━━━━━ TASK DATA
(** Updating only [body] of an item persisted with the title [Foo Bar]. *)
Lemma updateInTxn_fills_from_persisted_witness :
  _id exSearchItem = "items^a1" ∧
  ∃ x, updateInTxn exSearchItem {["body" := Scalar (JStr "new")]} =
         Some (_id exSearchItem, indexer exSearchProps (_id exSearchItem) x) ∧
       x !! "title" = Some (Scalar (JStr "Foo Bar")) ∧
       x !! "body" = Some (Scalar (JStr "new")) ∧
       tokens (indexer exSearchProps (_id exSearchItem) x) = ["Foo Bar new"].
Proof.
  split; [reflexivity|].
  destruct (updateInTxn_fills_from_persisted exSearchItem exSearchProps
              {["body" := Scalar (JStr "new")]} eq_refl eq_refl)
    as (x & Hx & Hnew & Hold & _ & Htok).
  exists x. split; [exact Hx|]. split; [|split].
  - rewrite (Hold "title"); [reflexivity| |reflexivity].
    apply list_elem_of_here.
  - apply Hnew. reflexivity.
  - rewrite (Htok exParseQuery ["title"; "body"] eq_refl). reflexivity.
Defined.

(** * Further properties *)

(** ** [trackRefs] *)

Lemma trackRefs_Ok_cases h ItemClass ps addActions removeActions h1 :
  trackRefs h ItemClass ps addActions removeActions = Ok h1 →
  (prototype_refProps (h ItemClass) = None ∧
   h1 = update ItemClass
          (set_prototype_refProps
             (MkRefProps ps
                (assign ∅ (map (λ p, (p, addActions)) ps))
                (assign ∅ (map (λ p, (p, addActions)) ps)))
             (markTriggersUpdateTxn ps true (h ItemClass))) h) ∨
  (∃ prev, prototype_refProps (h ItemClass) = Some prev ∧
     (∀ e, e ∈ ps → is_Some (AddActions prev !! e) ∧ is_Some (RemoveActions prev !! e)) ∧
     h1 = update ItemClass
            (set_prototype_refProps
               (MkRefProps (props prev ++ ps)
                  (assign (AddActions prev)
                     (map (λ p, (p, default [] (AddActions prev !! p) ++ addActions)) ps))
                  (assign (RemoveActions prev)
                     (map (λ p, (p, default [] (RemoveActions prev !! p) ++ removeActions))
                          ps)))
               (markTriggersUpdateTxn ps true (h ItemClass))) h).
Proof.
  intros H. destruct (prototype_refProps (h ItemClass)) as [prev|] eqn:Hprev.
  - right. exists prev. split; [done|].
    destruct (decide (Forall (λ p, is_Some (AddActions prev !! p) ∧
                                   is_Some (RemoveActions prev !! p)) ps)) as [Hall|Hex].
    + rewrite Forall_forall in Hall. split; [done|].
      rewrite (trackRefs_prev _ _ _ _ _ prev) in H by done. by injection H as <-.
    + apply not_Forall_Exists in Hex; [|apply _].
      apply Exists_exists in Hex as (p & Hp & Hne).
      rewrite (trackRefs_missing _ _ _ _ _ prev p) in H; [done..|].
      apply not_and_l in Hne as [Hne|Hne]; [left | right]; by apply eq_None_not_Some.
  - left. split; [done|]. rewrite trackRefs_fresh in H by done. by injection H as <-.
Qed.

(** X1.  [trackRefs] raises exactly when the class has a registry in which a
    listed property lacks an add-action list or a remove-action list; what it
    raises is a [TypeError], and the heap is the one it was called on. *)
Theorem trackRefs_raises_iff
    (h : heap) (ItemClass : ref) (ps : list string)
    (addActions removeActions : list Action) (err : error) (h' : heap) :
  trackRefs h ItemClass ps addActions removeActions = Throw err h' ↔
    err = TypeError ∧ h' = h ∧
    ∃ prev e, prototype_refProps (h ItemClass) = Some prev ∧ e ∈ ps ∧
              (AddActions prev !! e = None ∨ RemoveActions prev !! e = None).
Proof.
  split.
  - intros H. destruct (trackRefs_throws _ _ _ _ _ _ _ H) as [-> ->].
    do 2 (split; [done|]).
    destruct (prototype_refProps (h ItemClass)) as [prev|] eqn:Hprev.
    + exists prev.
      destruct (decide (Forall (λ p, is_Some (AddActions prev !! p) ∧
                                     is_Some (RemoveActions prev !! p)) ps)) as [Hall|Hex].
      * rewrite Forall_forall in Hall.
        by rewrite (trackRefs_prev _ _ _ _ _ prev) in H.
      * apply not_Forall_Exists in Hex; [|apply _].
        apply Exists_exists in Hex as (p & Hp & Hne). exists p. do 2 (split; [done|]).
        apply not_and_l in Hne as [Hne|Hne]; [left | right]; by apply eq_None_not_Some.
    + by rewrite trackRefs_fresh in H.
  - intros (-> & -> & prev & e & Hprev & He & Hnone).
    by apply (trackRefs_missing _ _ _ _ _ prev e).
Qed.



Lemma heapOk_update h r o :
  heapOk h → (∀ rp, prototype_refProps o = Some rp → registryOk rp) →
  heapOk (update r o h).
Proof.
  intros Hh Ho r' rp. unfold update. destruct (decide (r = r')); [apply Ho | apply Hh].
Qed.

Lemma heapOk_trackRefs h ItemClass ps addActions removeActions :
  heapOk h → heapOk (outcomeHeap (trackRefs h ItemClass ps addActions removeActions)).
Proof.
  intros Hh.
  destruct (trackRefs h ItemClass ps addActions removeActions) as [h1|err h1] eqn:H; simpl.
  - destruct (trackRefs_registryOk _ _ _ _ _ _ (Hh ItemClass) H) as (rp & Hrp & Hok).
    intros r rp' Hr. destruct (decide (r = ItemClass)) as [->|Hne].
    + rewrite Hrp in Hr. by injection Hr as <-.
    + apply trackRefs_Ok_cases in H as [[_ ->]|(prev & _ & _ & ->)];
        rewrite update_ne in Hr by done; by apply (Hh r).
  - by apply trackRefs_throws in H as [_ ->].
Qed.

Lemma heapOk_exHeap : heapOk exHeap.
Proof. intros r rp H. discriminate H. Qed.

(** X3.  [trackRefs] keeps every registry of the heap well formed (the
    tracked properties are exactly those with an add-action list and a
    remove-action list), whether it returns or raises. *)
Theorem trackRefs_keeps_registries_ok
    (h : heap) (ItemClass : ref) (ps : list string)
    (addActions removeActions : list Action) :
  heapOk h → heapOk (outcomeHeap (trackRefs h ItemClass ps addActions removeActions)).
Proof. apply heapOk_trackRefs. Qed.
━━━━━━━━━━
* [ABOUT THIS TASK]: The answer is every entry, copied word for word.

* [EXPECTED ANSWER]:
(** Updating only [body] of an item persisted with the title [Foo Bar]. *)
Lemma updateInTxn_fills_from_persisted_witness :
  _id exSearchItem = "items^a1" ∧
  ∃ x, updateInTxn exSearchItem {["body" := Scalar (JStr "new")]} =
         Some (_id exSearchItem, indexer exSearchProps (_id exSearchItem) x) ∧
       x !! "title" = Some (Scalar (JStr "Foo Bar")) ∧
       x !! "body" = Some (Scalar (JStr "new")) ∧
       tokens (indexer exSearchProps (_id exSearchItem) x) = ["Foo Bar new"].
Proof.
  split; [reflexivity|].
  destruct (updateInTxn_fills_from_persisted exSearchItem exSearchProps
              {["body" := Scalar (JStr "new")]} eq_refl eq_refl)
    as (x & Hx & Hnew & Hold & _ & Htok).
  exists x. split; [exact Hx|]. split; [|split].
  - rewrite (Hold "title"); [reflexivity| |reflexivity].
    apply list_elem_of_here.
  - apply Hnew. reflexivity.
  - rewrite (Htok exParseQuery ["title"; "body"] eq_refl). reflexivity.
Defined.

(** * Further properties *)

(** ** [trackRefs] *)

Lemma trackRefs_Ok_cases h ItemClass ps addActions removeActions h1 :
  trackRefs h ItemClass ps addActions removeActions = Ok h1 →
  (prototype_refProps (h ItemClass) = None ∧
   h1 = update ItemClass
          (set_prototype_refProps
             (MkRefProps ps
                (assign ∅ (map (λ p, (p, addActions)) ps))
                (assign ∅ (map (λ p, (p, addActions)) ps)))
             (markTriggersUpdateTxn ps true (h ItemClass))) h) ∨
  (∃ prev, prototype_refProps (h ItemClass) = Some prev ∧
     (∀ e, e ∈ ps → is_Some (AddActions prev !! e) ∧ is_Some (RemoveActions prev !! e)) ∧
     h1 = update ItemClass
            (set_prototype_refProps
               (MkRefProps (props prev ++ ps)
                  (assign (AddActions prev)
                     (map (λ p, (p, default [] (AddActions prev !! p) ++ addActions)) ps))
                  (assign (RemoveActions prev)
                     (map (λ p, (p, default [] (RemoveActions prev !! p) ++ removeActions))
                          ps)))
               (markTriggersUpdateTxn ps true (h ItemClass))) h).
Proof.
  intros H. destruct (prototype_refProps (h ItemClass)) as [prev|] eqn:Hprev.
  - right. exists prev. split; [done|].
    destruct (decide (Forall (λ p, is_Some (AddActions prev !! p) ∧
                                   is_Some (RemoveActions prev !! p)) ps)) as [Hall|Hex].
    + rewrite Forall_forall in Hall. split; [done|].
      rewrite (trackRefs_prev _ _ _ _ _ prev) in H by done. by injection H as <-.
    + apply not_Forall_Exists in Hex; [|apply _].
      apply Exists_exists in Hex as (p & Hp & Hne).
      rewrite (trackRefs_missing _ _ _ _ _ prev p) in H; [done..|].
      apply not_and_l in Hne as [Hne|Hne]; [left | right]; by apply eq_None_not_Some.
  - left. split; [done|]. rewrite trackRefs_fresh in H by done. by injection H as <-.
Qed.

(** X1.  [trackRefs] raises exactly when the class has a registry in which a
    listed property lacks an add-action list or a remove-action list; what it
    raises is a [TypeError], and the heap is the one it was called on. *)
Theorem trackRefs_raises_iff
    (h : heap) (ItemClass : ref) (ps : list string)
    (addActions removeActions : list Action) (err : error) (h' : heap) :
  trackRefs h ItemClass ps addActions removeActions = Throw err h' ↔
    err = TypeError ∧ h' = h ∧
    ∃ prev e, prototype_refProps (h ItemClass) = Some prev ∧ e ∈ ps ∧
              (AddActions prev !! e = None ∨ RemoveActions prev !! e = None).
Proof.
  split.
  - intros H. destruct (trackRefs_throws _ _ _ _ _ _ _ H) as [-> ->].
    do 2 (split; [done|]).
    destruct (prototype_refProps (h ItemClass)) as [prev|] eqn:Hprev.
    + exists prev.
      destruct (decide (Forall (λ p, is_Some (AddActions prev !! p) ∧
                                     is_Some (RemoveActions prev !! p)) ps)) as [Hall|Hex].
      * rewrite Forall_forall in Hall.
        by rewrite (trackRefs_prev _ _ _ _ _ prev) in H.
      * apply not_Forall_Exists in Hex; [|apply _].
        apply Exists_exists in Hex as (p & Hp & Hne). exists p. do 2 (split; [done|]).
        apply not_and_l in Hne as [Hne|Hne]; [left | right]; by apply eq_None_not_Some.
    + by rewrite trackRefs_fresh in H.
  - intros (-> & -> & prev & e & Hprev & He & Hnone).
    by apply (trackRefs_missing _ _ _ _ _ prev e).
Qed.



Lemma heapOk_update h r o :
  heapOk h → (∀ rp, prototype_refProps o = Some rp → registryOk rp) →
  heapOk (update r o h).
Proof.
  intros Hh Ho r' rp. unfold update. destruct (decide (r = r')); [apply Ho | apply Hh].
Qed.

Lemma heapOk_trackRefs h ItemClass ps addActions removeActions :
  heapOk h → heapOk (outcomeHeap (trackRefs h ItemClass ps addActions removeActions)).
Proof.
  intros Hh.
  destruct (trackRefs h ItemClass ps addActions removeActions) as [h1|err h1] eqn:H; simpl.
  - destruct (trackRefs_registryOk _ _ _ _ _ _ (Hh ItemClass) H) as (rp & Hrp & Hok).
    intros r rp' Hr. destruct (decide (r = ItemClass)) as [->|Hne].
    + rewrite Hrp in Hr. by injection Hr as <-.
    + apply trackRefs_Ok_cases in H as [[_ ->]|(prev & _ & _ & ->)];
        rewrite update_ne in Hr by done; by apply (Hh r).
  - by apply trackRefs_throws in H as [_ ->].
Qed.

Lemma heapOk_exHeap : heapOk exHeap.
Proof. intros r rp H. discriminate H. Qed.

(** X3.  [trackRefs] keeps every registry of the heap well formed (the
    tracked properties are exactly those with an add-action list and a
    remove-action list), whether it returns or raises. *)
Theorem trackRefs_keeps_registries_ok
    (h : heap) (ItemClass : ref) (ps : list string)
    (addActions removeActions : list Action) :
  heapOk h → heapOk (outcomeHeap (trackRefs h ItemClass ps addActions removeActions)).
Proof. apply heapOk_trackRefs. Qed.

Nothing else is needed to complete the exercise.